College of Medicine (Drs. Emslie and Berscheid).
Department of Obstetrics and Gynecology (Drs. Mui, Sullivan, Buitenhuis, and Rattray), University of Saskatchewan, Regina, Saskatchewan, Canada.
J Minim Invasive Gynecol. 2023 Nov;30(11):905-911. doi: 10.1016/j.jmig.2023.07.002. Epub 2023 Jul 13.
The purpose of this study was to better elucidate radiofrequency endometrial ablation (REA) durability by assessing the probability of failure as defined by need for postablation hysterectomy. Age at index REA, duration from REA until hysterectomy, and REA failure (REAF) risk factors were analyzed.
A retrospective cohort study was conducted using patient data between April 1, 2002, and March 31, 2019. REAF cases were identified using operative procedure codes. Cox proportional hazard regression assessed the effect of age at index REA on time to postablation hysterectomy. Kaplan-Meier survival curve evaluated timing of postablation hysterectomy, stratified by age at index REA.

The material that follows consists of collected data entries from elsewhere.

Lemma choose_best_action_None (Q : QLearning.Qtable) (s : string) (k : nat) :
  Advisor.choose_best_action Q s k = None ↔ available_actions s = [].
Proof.
  rewrite choose_best_action_unfold.
  destruct (available_actions s) as [|a0 rest] eqn:E; [done|]. split; [|done].
  destruct (forallb _ _); [|done].
  destruct (random_choice_in k (a0 :: rest)) as (x & -> & _); done.
Qed.

Lemma keeps_marks_refl (b : list string) : keeps_marks b b.
Proof. by intros n c. Qed.

Lemma keeps_marks_trans (b1 b2 b3 : list string) :
  keeps_marks b1 b2 → keeps_marks b2 b3 → keeps_marks b1 b3.
Proof. intros H1 H2 n c Hn Hc. apply H2; [|done]. by apply H1. Qed.

Lemma check_winner_total (s sym : string) :
  length (Py.chars s) = 9%nat → ∃ b, check_winner s sym = Ok b.
Proof.
  intros Hlen. unfold check_winner.
  destruct (check_lines_spec s sym wins (wins_in_range s Hlen)) as (b & -> & _).
  by exists b.
Qed.

(** A mark placed by [p] on a legal cell of a good board. *)
Lemma place_mark (b : list string) (idx : Z) (p q : player) :
  good_board b → p ≠ q → idx ∈ available_actions (Py.join b) →
  ∃ b', Py.list_setitem b idx (symbol p) = Ok b'
      ∧ good_board b'
      ∧ keeps_marks b b'
      ∧ length (Py.chars (Py.join b')) = 9%nat
      ∧ check_winner (Py.join b') (symbol q) = check_winner (Py.join b) (symbol q)
      ∧ S (count_cells blank (Py.join b')) = count_cells blank (Py.join b)
      ∧ count_cells (mark_char p) (Py.join b') = S (count_cells (mark_char p) (Py.join b))
      ∧ count_cells (mark_char q) (Py.join b') = count_cells (mark_char q) (Py.join b).
Proof.
  intros Hb Hpq Hidx. destruct (good_board_chars b Hb) as (cs & -> & Hlen & HF).
  assert (length (Py.chars (Py.join (cell_of_char <$> cs))) = 9%nat) as Hlen9
    by (by rewrite chars_join_cells).
  pose proof (available_actions_range _ _ Hidx) as Hr. rewrite chars_join_cells in Hr.
  destruct (setitem_cells cs idx p Hr) as [Hset Hnext].
  exists (cell_of_char <$> <[Z.to_nat idx := mark_char p]> cs).
  destruct (move_winner _ idx p q Hlen9 Hidx) as (s1 & Hs1 & _ & Hw & _).
  destruct (next_state_counts _ idx p q Hidx Hpq) as (s2 & Hs2 & _ & Hc1 & Hc2 & Hc3).
  rewrite Hnext in Hs1, Hs2. injection Hs1 as <-. injection Hs2 as <-.
  split_and!; try done.
  - apply chars_good_board; [by rewrite length_insert|].
    apply Forall_insert; [done|]. destruct p; auto.
  - intros n c Hn Hc. rewrite list_lookup_fmap in Hn |- *.
    destruct (decide (n = Z.to_nat idx)) as [->|Hne];
      [|by rewrite list_lookup_insert_ne].
    exfalso. apply available_actions_spec in Hidx as [_ Hl].
    rewrite chars_join_cells in Hl. rewrite Hl in Hn. simpl in Hn.
    injection Hn as <-. by apply Hc.
  - by rewrite chars_join_cells, length_insert.
  - by apply Hw.
Qed.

This study was conducted at Regina General Hospital in Regina, Saskatchewan, Canada.
Patient population included those who were 21 years of age or older, were premenopausal, and had a history of heavy menstrual bleeding at the time of REA.

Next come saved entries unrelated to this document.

(* ===== verification/_CoqProject ===== *)
-Q . S2P
Prelude.v
RelayMessages.v
Netip.v
GoStrings.v
NetipUtil.v
ConntrackCommon.v
ConntrackTCP.v
ConntrackUDP.v
ConntrackICMP.v
Checksum.v
UspPacket.v
UspNat.v
UspRules.v
UspMss.v
UspFilter.v
Multipath.v
RelayMultipath.v
AnonPolicy.v
AddrText.v
I2pSam.v
AclManager.v
AclUsp.v
I2pConn.v
I2pConnInv.v
I2pConnSafe.v
I2pConnLive.v
I2pConnData.v
NetMapTypes.v
NetMapPolicy.v
Posture.v
NetMapCalc.v
NetMapConn.v
NetMapPorts.v
NetMapSsh.v
NetMapRoutes.v
NetMapResources.v
NetMapRouteRules.v
NetworkMap.v
NetMapTheorems.v
NetMapAccount.v
NetMapView.v
NetMapAccess.v
SshAuth.v
SshServer.v
SshLogin.v
(* ===== verification/RelayMessages.v ===== *)
(** * The relay wire protocol (shared/relay/messages)

    Every marshal and unmarshal function of message.go, peer_state.go and
    id.go, over byte lists ([list Z]).  Slice expressions and index reads are
    checked ([go_slice], [go_index]): an out-of-range access is [Panic].  The
    theorems: no decoder panics on any input, encoders and decoders are
    inverse to each other, every frame respects the protocol's size bounds,
    and the one round trip that fails (the deprecated Hello message). *)

From Stdlib Require Import ZArith Lia.
From stdpp Require Import base gmap strings numbers countable sorting list.
From S2P Require Import Prelude.

(** ** Constants (message.go, id.go) *)
Definition sha256Size : nat := 32.
Definition prefixLength : nat := 4.
Definition peerIDSize : nat := prefixLength + sha256Size.
Definition prefix_ : list Z := [115; 104; 97; 45]%Z.

Definition MaxHandshakeSize : nat := 212.
Definition MaxHandshakeRespSize : nat := Z.to_nat 8192.
Definition MaxMessageSize : nat := Z.to_nat 8820.
Definition CurrentProtocolVersion : Z := 1.

Definition MsgTypeUnknown : Z := 0.
Definition MsgTypeHello : Z := 1.
Definition MsgTypeHelloResponse : Z := 2.
Definition MsgTypeTransport : Z := 3.
Definition MsgTypeClose : Z := 4.
Definition MsgTypeHealthCheck : Z := 5.
Definition MsgTypeAuth : Z := 6.
Definition MsgTypeAuthResponse : Z := 7.
Definition MsgTypeSubscribePeerState : Z := 8.
Definition MsgTypeUnsubscribePeerState : Z := 9.
Definition MsgTypePeersOnline : Z := 10.
Definition MsgTypePeersWentOffline : Z := 11.
Definition MsgTypeTransportChannel : Z := 12.
Definition MsgTypeAuthChannel : Z := 13.
(** Progress of a connection through its life. *)
Definition state_rank (s : TCPState) : nat :=
  match s with
  | TCPStateNew => 0
  | TCPStateSynSent => 1
  | TCPStateSynReceived => 2
  | TCPStateEstablished => 3
  | TCPStateFinWait1 | TCPStateCloseWait => 4
  | TCPStateFinWait2 | TCPStateClosing | TCPStateLastAck => 5
  | TCPStateTimeWait => 6
  | TCPStateClosed => 7
  end.

Lemma with_base_counters d n c : same_conn c (with_base (UpdateCounters d n) c).
Proof. unfold same_conn, with_base, UpdateCounters. by case_decide. Qed.

Lemma same_conn_refl c : same_conn c c.
Proof. by repeat split. Qed.

Lemma same_conn_trans c1 c2 c3 : same_conn c1 c2 -> same_conn c2 c3 -> same_conn c1 c3.
Proof. unfold same_conn. intuition congruence. Qed.

#[local] Hint Resolve with_base_counters same_conn_refl : anonbird.

Lemma nextState_rank s cd pd flags :
  nextState s cd pd flags ≠ TCPStateNew ->
  state_rank s < state_rank (nextState s cd pd flags).
Proof.
  unfold nextState. generalize (bool_decide (pd = cd)) as same. intros same.
  destruct s; simpl;
    unfold transNew, transSynSent, transSynReceived, transEstablished, transFinWait1,
      transFinWait2, transClosing, transCloseWait, transLastAck;
    repeat case_match; simpl; (done || lia).
Qed.

Lemma nextState_live s cd pd flags :
  s = TCPStateTimeWait \/ s = TCPStateClosed -> nextState s cd pd flags = TCPStateNew.
Proof. by intros [-> | ->]. Qed.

The intervention under investigation was REA.
The overall probability of postablation hysterectomy was 22.6%. The probabilities of postablation hysterectomy were 36.1% for women younger than 30 years (n = 128), 28% for women 30 to 34.9 years old (n = 528), 29.6% for women 35 to 39.9 years old (n = 1152), and 17.6% for women 40 years and older (n = 2221). Characteristics associated with REAF included tubal occlusion, cesarean section, dysmenorrhea, and chronic pelvic pain (p <.01) among women younger than 40 years. Leiomyomas accounted for higher failure rates in women 40 years and older (p <.01).

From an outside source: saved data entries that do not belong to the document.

Lemma utrack_inv (opened : ConnKey -> Prop) now uuid order src dst sp dp dir rule sz orig t t' :
  udp_inv opened t -> order ≡ₚ map_to_list (uconnections t) ->
  uuid ∉ started (uflowLog t) -> opened (mkKey src dst sp dp) ->
  utrack now uuid order src dst sp dp dir rule sz orig t = Some t' ->
  udp_inv opened t'.
Proof.
  intros Hinv Hord Hfresh Hopen. unfold utrack.
  destruct (uupdateIfExists now src dst sp dp dir sz t) as [t1 [[k p] b]] eqn:Hu.
  pose proof (uupdate_inv _ _ _ _ _ _ _ _ _ _ _ Hinv Hu) as Hinv1.
  destruct b; [by intros [= <-]|].
  apply uupdate_cases in Hu as [(? & _ & _ & ? & ?)|(-> & Hr & Hk)]; [done|].
  assert (k = mkKey src dst sp dp) as -> by (by simplify_eq).
  cbv zeta. set (conn := utouch now dir sz _).
  assert (Hat : uconn_at (mkKey src dst sp dp) conn) by (by apply utouch_same).
  assert (Hf : ufid conn = uuid) by (by apply utouch_same). clearbody conn. subst uuid.
  destruct (bool_decide (0 < umaxEntries t)%Z && _) eqn:Hfull.
  - apply andb_true_iff in Hfull as [Hpos%bool_decide_eq_true Hle%bool_decide_eq_true].
    destruct (uevict_spec opened order t Hinv Hord) as (k' & c' & Hk' & ->); [lia|].
    pose proof (uremove_inv _ _ _ _ Hinv Hk') as Hrm. simpl.
    destruct (uisNil t) eqn:Hnil; [done|]. intros [= <-].
    apply (uinsert_inv _ _ _ _ _ Hrm); simpl; try done.
    + rewrite lookup_delete_None. auto.
    + by rewrite started_app, app_nil_r.
    + intros _. pose proof (uinv_capacity _ _ Hinv Hpos).
      rewrite map_size_delete_Some by (by eexists).
      assert (0 < size (uconnections t)) by lia. lia.
  - destruct (uisNil t) eqn:Hnil; [done|]. intros [= <-].
    apply (uinsert_inv _ _ _ _ _ Hinv); try done.
    intros Hpos. rewrite bool_decide_eq_true_2 in Hfull by done. simpl in Hfull.
    apply bool_decide_eq_false in Hfull. lia.
Qed.

(** ** Cleanup *)
Lemma ucleanup_fold opened now order : forall t,
  udp_inv opened t -> NoDup order.*1 ->
  (forall k c, (k, c) ∈ order -> uconnections t !! k = Some c) ->
  let t' := foldl (ucleanup_entry now) t order in
  udp_inv opened t' /\ utimeout t' = utimeout t /\
  forall k, uconnections t' !! k =
    (c ← uconnections t !! k;
     if decide (k ∈ order.*1)
     then if timeoutExceeded now (utimeout t) (ubase c) then None else Some c
     else Some c).
Proof.
  induction order as [|[k c] order IH]; intros t Hinv Hnd Hin;
    cbn [foldl fmap list_fmap fst].
  - split_and!; [done..|]. intros k. by destruct (uconnections t !! k).
  - apply NoDup_cons in Hnd as [Hnin Hnd].
    pose proof (Hin k c ltac:(set_solver)) as Hk.
    set (b := timeoutExceeded now (utimeout t) (ubase c)).
    set (t1 := ucleanup_entry now t (k, c)).
    assert (udp_inv opened t1 /\ utimeout t1 = utimeout t /\
      uconnections t1 = if b then delete k (uconnections t) else uconnections t)
      as (Hi & Hto & Hc).
    { subst t1 b. unfold ucleanup_entry.
      destruct (timeoutExceeded _ _ _); [|done]. by split; [apply uremove_inv|]. }
    assert (Hne : forall k', k' ≠ k -> uconnections t1 !! k' = uconnections t !! k').
    { intros k' ?. rewrite Hc. destruct b; [by rewrite lookup_delete_ne|done]. }
    destruct (IH t1 Hi Hnd) as (Hi' & Hto' & Hl).
    { intros k' c' Hkc. rewrite Hne; [apply Hin; set_solver|].
      intros ->. apply Hnin. apply list_elem_of_fmap. by exists (k, c'). }
    split_and!; [done|congruence|]. intros k'. rewrite Hl, Hto. clear Hl.
    destruct (decide (k' = k)) as [->|Hk'].
    + rewrite Hk, Hc. destruct b eqn:Hb; subst b.
      * rewrite lookup_delete_eq. cbn [mbind option_bind].
        rewrite decide_True by set_solver. by rewrite Hb.
      * rewrite Hk. cbn [mbind option_bind].
        rewrite decide_False by done. rewrite decide_True by set_solver. by rewrite Hb.
    + rewrite Hne by done. destruct (uconnections t !! k') as [c'|]; [|done].
      cbn [mbind option_bind].
      rewrite (decide_ext (k' ∈ order.*1) (k' ∈ ((k, c) :: order).*1)); [done|set_solver].
Qed.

Postablation hysterectomy is more likely to occur in women younger than 40 years. REA can be considered in women aged 30 to 39.9 years old, who have no known REAF risk factors. Women younger than 40 years with REAF risk factors will experience higher rates of hysterectomy. Thus, the decision to proceed with REA should be individualized with careful consideration for the underlying causes of abnormal uterine bleeding, while respecting patient autonomy.
本研究旨在通过评估因需要行刮宫术后子宫切除术而定义的失败概率,更好地阐明射频子宫内膜消融术(REA)的耐久性。分析了指数 REA 时的年龄、从 REA 到子宫切除术的时间以及 REA 失败(REAF)的危险因素。
本研究使用 2002 年 4 月 1 日至 2019 年 3 月 31 日期间的患者数据进行了回顾性队列研究。通过手术程序代码确定 REAF 病例。Cox 比例风险回归评估了指数 REA 时的年龄对刮宫术后子宫切除术时间的影响。Kaplan-Meier 生存曲线评估了按指数 REA 时的年龄分层的刮宫术后子宫切除术的时间。
本研究在加拿大萨斯喀彻温省雷吉纳总医院进行。
患者人群包括 21 岁或以上、绝经前且在 REA 时存在月经过多病史的患者。
研究中的干预措施是 REA。
刮宫术后子宫切除术的总体概率为 22.6%。年龄小于 30 岁的女性(n=128)刮宫术后子宫切除术的概率为 36.1%,30 至 34.9 岁的女性(n=528)为 28%,35 至 39.9 岁的女性(n=1152)为 29.6%,年龄 40 岁及以上的女性(n=2221)为 17.6%。年龄小于 40 岁的女性中,与 REAF 相关的特征包括输卵管结扎术、剖宫产术、痛经和慢性盆腔痛(p<0.01)。40 岁及以上的女性中,子宫肌瘤导致失败率更高(p<0.01)。
刮宫术后子宫切除术更可能发生在年龄小于 40 岁的女性中。30 至 39.9 岁无已知 REAF 危险因素的女性可考虑进行 REA。有 REAF 危险因素的年龄小于 40 岁的女性将经历更高的子宫切除术率。因此,应根据异常子宫出血的潜在原因个体化决定是否进行 REA,同时尊重患者的自主权。